La nuit vient. L’immense clameur s’apaise.
Les solitaires ont disparu.
Tout à coup, sur les galeries extérieures bordant les neuf étages du Phare, Antoine aperçoit de grosses lignes noires comme seraient des corbeaux arrêtés. Il y court, et il se trouve au sommet.
Un grand miroir de cuivre, tourné vers la haute mer, reflète les navires qui sont au large.
Antoine s’amuse à les regarder; et à mesure qu’il les regarde, leur nombre augmente.
Ils sont tassés dans un golfe ayant la forme d’un croissant. Par derrière, sur un promontoire, s’étale une ville neuve d’architecture romaine, avec des coupoles de pierre, des toits coniques, des marbres roses et bleus, et une profusion d’airain appliquée aux volutes des chapiteaux, à la crête des maisons, aux angles des corniches. Un bois de cyprès la domine. La couleur de la mer est plus verte, l’air plus froid. Sur les montagnes à l’horizon, il y a de la neige.
Antoine cherche sa route, quand un homme l’aborde et lui dit: «Venez! on vous attend!»

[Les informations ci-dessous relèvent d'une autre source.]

(** * A leveled console logger: line formatting and escaping

    Shallow embedding of the logger of package [log] (renderer, line
    assembler, setters, [With], severity methods) and the properties of
    its text-rendering algorithm.

    Go strings are immutable byte sequences; they are modelled as lists
    of 8-bit characters.  Runes are [int32] code points, modelled in [Z].
    Loggers live in a store addressed by pointers, and slices are views
    (pointer, length, capacity) on backing arrays of that store, so that
    [append] shares or reallocates exactly as the Go runtime does. *)

From Stdlib Require Import ZArith List Ascii String Bool Lia DecimalString.
From stdpp Require Import base tactics option list gmap.
Import ListNotations.

Local Open Scope Z_scope.

(** ** Bytes and strings *)

Definition byte := ascii.
Definition gostring := list byte.

(** A string literal, as the bytes of its UTF-8 source text. *)
Definition go (s : string) : gostring := list_ascii_of_string s.

(** The numeric value of a byte, and Go's conversion [byte(x)], which
    keeps the low eight bits. *)
Definition code (c : byte) : Z := Z.of_N (N_of_ascii c).
Definition chr (z : Z) : byte := ascii_of_N (Z.to_N (z mod 256)).

Definition byte_eqb (a b : byte) : bool := Ascii.eqb a b.

Fixpoint gostring_eqb (s t : gostring) : bool :=
  match s, t with
  | [], [] => true
  | a :: s', b :: t' => byte_eqb a b && gostring_eqb s' t'
  | _, _ => false
  end.

Definition NL : byte := "010"%char.
Definition DQUOTE : byte := "034"%char.
Definition SPACE : byte := " "%char.
Definition BACKSLASH : byte := "\"%char.

(** [strings.IndexByte]: index of the first occurrence of [c], or -1. *)
Fixpoint IndexByte (s : gostring) (c : byte) : Z :=
  match s with
  | [] => -1
  | b :: t =>
      if byte_eqb b c then 0
      else let i := IndexByte t c in if i <? 0 then -1 else i + 1
  end.

(** [strings.Contains(s, "\n")], which the library computes through the
    index of the single byte of the pattern. *)
Definition ContainsNL (s : gostring) : bool := 0 <=? IndexByte s NL.

(** Slice expressions [s[:n]] and [s[n:]] on a string. *)
Definition slice_to (s : gostring) (n : Z) : gostring := firstn (Z.to_nat n) s.
Definition slice_from (s : gostring) (n : Z) : gostring := skipn (Z.to_nat n) s.

(** ** UTF-8, as package [unicode/utf8] decodes and encodes it *)

Module utf8.

Definition RuneError : Z := 0xFFFD.
Definition MaxRune : Z := 0x10FFFF.
Definition RuneSelf : Z := 0x80.

Definition between (lo hi x : Z) : bool := (lo <=? x) && (x <=? hi).

(** A continuation byte of the default range. *)
Definition cont (b : byte) : bool := between 0x80 0xBF (code b).

(** The accepted range of the second byte, by first byte. *)
Definition second_lo (x : Z) : Z :=
  if x =? 0xE0 then 0xA0 else if x =? 0xF0 then 0x90 else 0x80.
Definition second_hi (x : Z) : Z :=
  if x =? 0xED then 0x9F else if x =? 0xF4 then 0x8F else 0xBF.

(** [utf8.DecodeRuneInString]: the first rune of [s] and its width in
    bytes; an invalid or truncated encoding gives [(RuneError, 1)], the
    empty string [(RuneError, 0)]. *)
Definition DecodeRuneInString (s : gostring) : Z * nat :=
  match s with
  | [] => (RuneError, 0%nat)
  | b0 :: t =>
      let x := code b0 in
      if x <? RuneSelf then (x, 1%nat)
      else if between 0xC2 0xDF x then
        match t with
        | b1 :: _ =>
            if cont b1
            then (Z.lor (Z.shiftl (Z.land x 0x1F) 6) (Z.land (code b1) 0x3F), 2%nat)
            else (RuneError, 1%nat)
        | _ => (RuneError, 1%nat)
        end
      else if between 0xE0 0xEF x then
        match t with
        | b1 :: b2 :: _ =>
            if between (second_lo x) (second_hi x) (code b1) && cont b2
            then (Z.lor (Z.lor (Z.shiftl (Z.land x 0x0F) 12)
                               (Z.shiftl (Z.land (code b1) 0x3F) 6))
                        (Z.land (code b2) 0x3F), 3%nat)
            else (RuneError, 1%nat)
        | _ => (RuneError, 1%nat)
        end
      else if between 0xF0 0xF4 x then
        match t with
        | b1 :: b2 :: b3 :: _ =>
            if between (second_lo x) (second_hi x) (code b1) && cont b2 && cont b3
            then (Z.lor (Z.lor (Z.lor (Z.shiftl (Z.land x 0x07) 18)
                                      (Z.shiftl (Z.land (code b1) 0x3F) 12))
                               (Z.shiftl (Z.land (code b2) 0x3F) 6))
                        (Z.land (code b3) 0x3F), 4%nat)
            else (RuneError, 1%nat)
        | _ => (RuneError, 1%nat)
        end
      else (RuneError, 1%nat)
  end.

(** [utf8.ValidRune]: a code point that can be encoded. *)
Definition ValidRune (r : Z) : bool :=
  between 0 0xD7FF r || between 0xE000 MaxRune r.
(** * QEMU assistant: session store, command synthesis, backing-chain manager

    A shallow embedding of [qemu助手.py].  Python strings are sequences of
    code points; the embedding covers text whose code points lie below 256,
    one [ascii] per code point.  The file system is a finite map from paths
    to nodes, each a directory or a regular file; device nodes, FIFOs and
    sockets are outside the embedding.  The interactive menu handlers are
    functions of the operator's typed answers.  Calls the script guards
    with [try] can fail here as well ([os.remove], [shutil.copy2],
    [qemu-img]); console output is left out.

    The first part holds the definitions, the second the properties. *)

From Stdlib Require Import ZArith String Ascii List Bool Lia DecimalString
  DecimalNat.
From stdpp Require Import gmap strings list fin_maps sorting.

Open Scope string_scope.
Open Scope list_scope.

(** ** Python string primitives *)

Module Py.

Definition dquote : ascii := "034"%char.
Definition squote : ascii := "039"%char.
Definition LF : ascii := "010"%char.
Definition CR : ascii := "013"%char.

Definition chr (c : ascii) : string := String c EmptyString.

(** [str.isspace] on one code point below 256. *)
Definition isspace (c : ascii) : bool :=
  let n := nat_of_ascii c in
  (((9 <=? n) && (n <=? 13)) || ((28 <=? n) && (n <=? 32))
   || (n =? 133) || (n =? 160))%nat.

Definition isdigit (c : ascii) : bool :=
  let n := nat_of_ascii c in ((48 <=? n) && (n <=? 57))%nat.

(** [s.lstrip(pred)], [s.rstrip(pred)], [s.strip(pred)]: drop the
    characters satisfying [p] from either end. *)
Fixpoint lstrip_by (p : ascii -> bool) (s : string) : string :=
  match s with
  | EmptyString => EmptyString
  | String c r => if p c then lstrip_by p r else s
  end.

Fixpoint rstrip_by (p : ascii -> bool) (s : string) : string :=
  match s with
  | EmptyString => EmptyString
  | String c r =>
      match rstrip_by p r with
      | EmptyString => if p c then EmptyString else chr c
      | r' => String c r'
      end
  end.

Definition strip_by (p : ascii -> bool) (s : string) : string :=
  lstrip_by p (rstrip_by p s).

(** [s.strip()] *)
Definition strip (s : string) : string := strip_by isspace s.
(** * ilmaotsija: location lookup and weather proxy (prjc/app.py)

    A shallow embedding of the request pipeline of [app.py]: location
    validation and normalisation, the geocoding de-duplicator with its
    sort and pagination, the two TTL caches, the current-weather validator
    and the per-day forecast aggregation, followed by the properties the
    specification states about them.

    Modelling conventions.
    - A Python [str] is the list of its Unicode code points.  The white
      space of [str.strip] and [\s], the classes [[A-Z]] and [[^,]] and
      the letters that match under [re.IGNORECASE] are defined here; the
      case mappings and [str.isalnum] are defined for the code points below
      128 and taken from the interpreter's Unicode database above.
    - Python [int] is [Z]; Python [float] is the binary64 primitive type, so
      quotients and [round] compute as in the interpreter.  The integer
      part of [sum] is exact; its float additions are the interpreter's.
    - The interpreter (Unicode database, [int], [sum]), the country
      reference (pycountry), the server's local time zone, the iteration
      order of a hash set and the decisions of the rate limiter are not part
      of [app.py]; they are parameters of the development.
    - The two upstream providers are an oracle indexed by the number of
      outbound calls made so far; every outbound call is logged. *)

From Stdlib Require Import ZArith NArith List Lia Bool Ascii String.
From Stdlib Require Import Sorting.Sorted Sorting.Permutation.
From Stdlib Require Import Floats.PrimFloat Floats.SpecFloat Floats.FloatOps.
From Stdlib Require Import Numbers.DecimalString.
Import ListNotations.

Set Implicit Arguments.
Open Scope Z_scope.

(** ** Python strings *)

Module PyStr.

(** A character is its Unicode code point, a string is the list of its
    characters. *)
Definition char : Type := N.
Definition str : Type := list char.
(** ** Download helper *)

Lemma prefix_before_first (sep s : string) : forall x,
  prefix x (before_first sep s) = true -> prefix x s = true.
Proof.
  induction s as [|c r IH]; intros x; cbn [before_first].
  - destruct (prefix sep EmptyString); auto.
  - destruct (prefix sep (String c r)).
    + intros Hx. destruct x; [reflexivity|simpl in Hx; discriminate].
    + destruct x as [|a x]; [reflexivity|]. simpl.
      destruct (ascii_dec a c); auto.
Qed.

Lemma contains_before_first (sep s : string) :
  sep <> EmptyString -> contains sep (before_first sep s) = false.
Proof.
  intros Hsep.
  assert (He : contains sep EmptyString = false).
  { simpl. destruct sep; [congruence|reflexivity]. }
  induction s as [|c r IH].
  - cbn [before_first]. destruct (prefix sep EmptyString); auto.
  - cbn [before_first]. destruct (prefix sep (String c r)) eqn:Hp; auto.
    cbn [contains]. rewrite IH, orb_false_r.
    destruct (prefix sep (String c (before_first sep r))) eqn:Hq; auto.
    pose proof (prefix_before_first sep (String c r) sep) as Hpre.
    cbn [before_first] in Hpre. rewrite Hp in Hpre.
    specialize (Hpre Hq). discriminate Hpre.
Qed.

Local Open Scope string_scope.
Lemma prefix_app (x y : string) : prefix x (x ++ y) = true.
Proof.
  induction x as [|a x IH]; cbn [prefix append].
  - now destruct y.
  - destruct (ascii_dec a a); [exact IH|congruence].
Qed.

Lemma gz_not_inside (p q : string) :
  contains ".gz" p = false -> p <> "" ->
  prefix ".gz" (p ++ ".gz" ++ q) = false.
Proof.
  intros Hc Hne.
  destruct p as [|a p]; [congruence|]. cbn [prefix append].
  destruct (ascii_dec "." a) as [<-|]; [|reflexivity].
  destruct p as [|b p]; cbn [prefix append].
  { destruct (ascii_dec "g" ".") as [e|]; [discriminate e|reflexivity]. }
  destruct (ascii_dec "g" b) as [<-|]; [|reflexivity].
  destruct p as [|c p]; cbn [prefix append].
  { destruct (ascii_dec "z" ".") as [e|]; [discriminate e|reflexivity]. }
  destruct (ascii_dec "z" c) as [<-|]; [|reflexivity].
  exfalso. cbn [contains] in Hc.
  change (String "." (String "g" (String "z" p))) with (".gz" ++ p) in Hc.
  rewrite prefix_app in Hc. discriminate Hc.
Qed.

Lemma before_first_prefix (sep s : string) :
  prefix sep s = true -> before_first sep s = "".
Proof. intros Hp. destruct s; cbn [before_first]; now rewrite Hp. Qed.

Lemma contains_prefix (sep s : string) :
  prefix sep s = true -> contains sep s = true.
Proof. intros Hp. destruct s; cbn [contains]; now rewrite Hp. Qed.

Lemma before_first_gz (p q : string) :
  contains ".gz" p = false -> before_first ".gz" (p ++ ".gz" ++ q) = p.
Proof.
  induction p as [|c r IH]; intros Hc.
  - apply before_first_prefix. apply (prefix_app ".gz" q).
  - pose proof (gz_not_inside (String c r) q Hc) as Hn.
    change (String c r ++ ".gz" ++ q) with (String c (r ++ ".gz" ++ q)) in *.
    cbn [before_first]. rewrite Hn by discriminate. f_equal. apply IH.
    cbn [contains] in Hc. apply orb_false_iff in Hc. tauto.
Qed.

Lemma contains_app_gz (p q : string) : contains ".gz" (p ++ ".gz" ++ q) = true.
Proof.
  induction p as [|c r IH].
  - apply contains_prefix. apply (prefix_app ".gz" q).
  - change (String c r ++ ".gz" ++ q) with (String c (r ++ ".gz" ++ q)).
    cbn [contains]. rewrite IH. apply orb_true_r.
Qed.

(** X17. The path [load_gzip] returns never contains ".gz".  A path
    without ".gz" is returned as it is; otherwise the path is cut at its
    first ".gz", so that not only a final ".gz" goes but everything after
    the first one, directories included. *)
Theorem load_gzip_path_spec :
  forall p q : string,
    contains ".gz" (load_gzip_path p) = false /\
    (contains ".gz" p = false ->
     load_gzip_path p = p /\ load_gzip_path (p ++ ".gz" ++ q) = p).
Proof.
  intros p q. unfold load_gzip_path. split.
  - destruct (contains ".gz" p) eqn:Hc; auto.
    apply contains_before_first. discriminate.
  - intros Hc. rewrite Hc, contains_app_gz. split; auto.
    now apply before_first_gz.
Qed.

Example load_gzip_path_ex :
  load_gzip_path "data/train.txt.gz" = "data/train.txt" /\
  load_gzip_path "data.gz.d/train.txt.gz" = "data" /\
  load_gzip_path "data/train.txt" = "data/train.txt".
Proof. repeat split. Qed.
Local Close Scope string_scope.

(** ** Corpus parser: the cells of a sentence *)

Lemma has_space_app (s : string) (c : ascii) :
  has_space s = false -> is_space c = false ->
  has_space (s ++ String c EmptyString) = false.
Proof.
  intros Hs Hc. induction s as [|a s IH]; simpl in *.
  - now rewrite Hc.
  - apply orb_false_iff in Hs. destruct Hs as [Ha Hs].
    rewrite Ha. simpl. auto.
Qed.

Lemma split_from_clean (s : string) : forall cur,
  has_space cur = false ->
  Forall (fun f => f <> EmptyString /\ has_space f = false) (split_from cur s).
Proof.
  induction s as [|c s IH]; intros cur Hcur; simpl.
  - destruct cur; repeat constructor; [discriminate|exact Hcur].
  - destruct (is_space c) eqn:Hc.
    + destruct cur.
      * now apply IH.
      * constructor; [split; [discriminate|exact Hcur]|]. now apply IH.
    + apply IH. now apply has_space_app.
Qed.

Lemma rstrip_clean (s : string) : has_space s = false -> rstrip s = s.
Proof.
  induction s as [|c s IH]; simpl; auto.
  intros Hs. apply orb_false_iff in Hs. destruct Hs as [Hc Hs].
  rewrite (IH Hs). destruct s; [now rewrite Hc|reflexivity].
Qed.

Lemma strip_clean (s : string) : has_space s = false -> strip s = s.
Proof.
  intros Hs. unfold strip.
  assert (Hl : lstrip s = s).
  { destruct s as [|c s]; simpl in *; auto.
    apply orb_false_iff in Hs. destruct Hs as [Hc _]. now rewrite Hc. }
  rewrite Hl. now apply rstrip_clean.
Qed.

Lemma fields_clean (l : string) :
  Forall (fun f => f <> EmptyString /\ has_space f = false) (fields l).
Proof.
  unfold fields, split.
  pose proof (split_from_clean (strip l) EmptyString eq_refl) as Hsp.
  induction Hsp as [|f fs [Hne Hf] _ IH]; simpl; constructor; auto.
  rewrite (strip_clean f Hf). auto.
Qed.

(** X18. Every cell of every column of every sentence that
    [parse_entries] produces is a field of a line of the file: it is not
    empty and has no whitespace in it. *)
Theorem parse_entries_cells_clean :
  forall lines : list string,
    Forall (Forall (Forall (fun cell =>
                      cell <> EmptyString /\ has_space cell = false)))
           (parse_entries lines).
Proof.
  intros lines. rewrite parse_entries_closed_blocks.
  apply Forall_forall. intros s Hs.
  apply in_map_iff in Hs. destruct Hs as (b & <- & _).
  apply Forall_forall. intros column Hcol.
  apply In_nth_error in Hcol. destruct Hcol as [k Hk].
  unfold sentence_of in Hk.
  assert (Hlt : k < length (zip_star (map fields b)))
    by (apply nth_error_Some; congruence).
  apply zip_star_length in Hlt. destruct Hlt as [_ Hall].
  rewrite (zip_star_nth EmptyString _ _ _ Hk), map_map.
  apply Forall_forall. intros cell Hcell.
  apply in_map_iff in Hcell. destruct Hcell as (l & <- & Hl).
  rewrite Forall_map, Forall_forall in Hall. specialize (Hall l Hl).
  pose proof (fields_clean l) as Hclean. rewrite Forall_forall in Hclean.
  apply Hclean. now apply nth_In.
Qed.

(** ** Vocabulary builder: sentence boundaries *)

(** X19. The vocabulary of [_sentences_to_ints] depends on the stream of
    tokens only, not on how the stream is cut into sentences: two inputs
    with the same tokens in the same order get the same vocabulary and
    the same ids. *)
Theorem sentences_to_ints_boundaries :
  forall (lower : string -> string) (texts texts' : list (list string))
         (lowercase : bool),
    concat texts = concat texts' ->
    exists ids ids' vocab,
      _sentences_to_ints lower texts lowercase = Ok (ids, vocab) /\
      _sentences_to_ints lower texts' lowercase = Ok (ids', vocab) /\
      concat ids = concat ids'.
Proof.
  intros lower texts texts' lowercase Heq.
  rewrite !sentences_to_ints_eq.
  assert (Hr : ranked lower lowercase texts = ranked lower lowercase texts').
  { unfold ranked. rewrite !count_words_fold. unfold tokens. now rewrite Heq. }
  rewrite Hr. do 3 eexists. split; [reflexivity|]. split; [reflexivity|].
  rewrite <- !concat_map. now rewrite Heq.
Qed.

Local Open Scope string_scope.
Lemma sentences_to_ints_boundaries_witness :
  concat [["a"; "b"]; ["a"]] = concat [["a"]; ["b"; "a"]] /\
  exists ids ids' vocab,
    _sentences_to_ints str_lower [["a"; "b"]; ["a"]] false = Ok (ids, vocab) /\
    _sentences_to_ints str_lower [["a"]; ["b"; "a"]] false = Ok (ids', vocab) /\
    concat ids = concat ids'.
Proof.
  assert (H : concat [["a"; "b"]; ["a"]] = concat [["a"]; ["b"; "a"]])
    by reflexivity.
  split; [exact H|].
  exact (sentences_to_ints_boundaries str_lower [["a"; "b"]; ["a"]]
           [["a"]; ["b"; "a"]] false H).
Defined.
Local Close Scope string_scope.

Il traverse un forum, entre dans une cour, se baisse sous une porte; et il arrive devant la façade du palais, décoré par un groupe en cire qui représente l’empereur Constantin terrassant un dragon. Une vasque de porphyre porte à son milieu une conque en or pleine de pistaches. Son guide lui dit qu’il peut en prendre. Il en prend.
Puis il est comme perdu dans une succession d’appartements.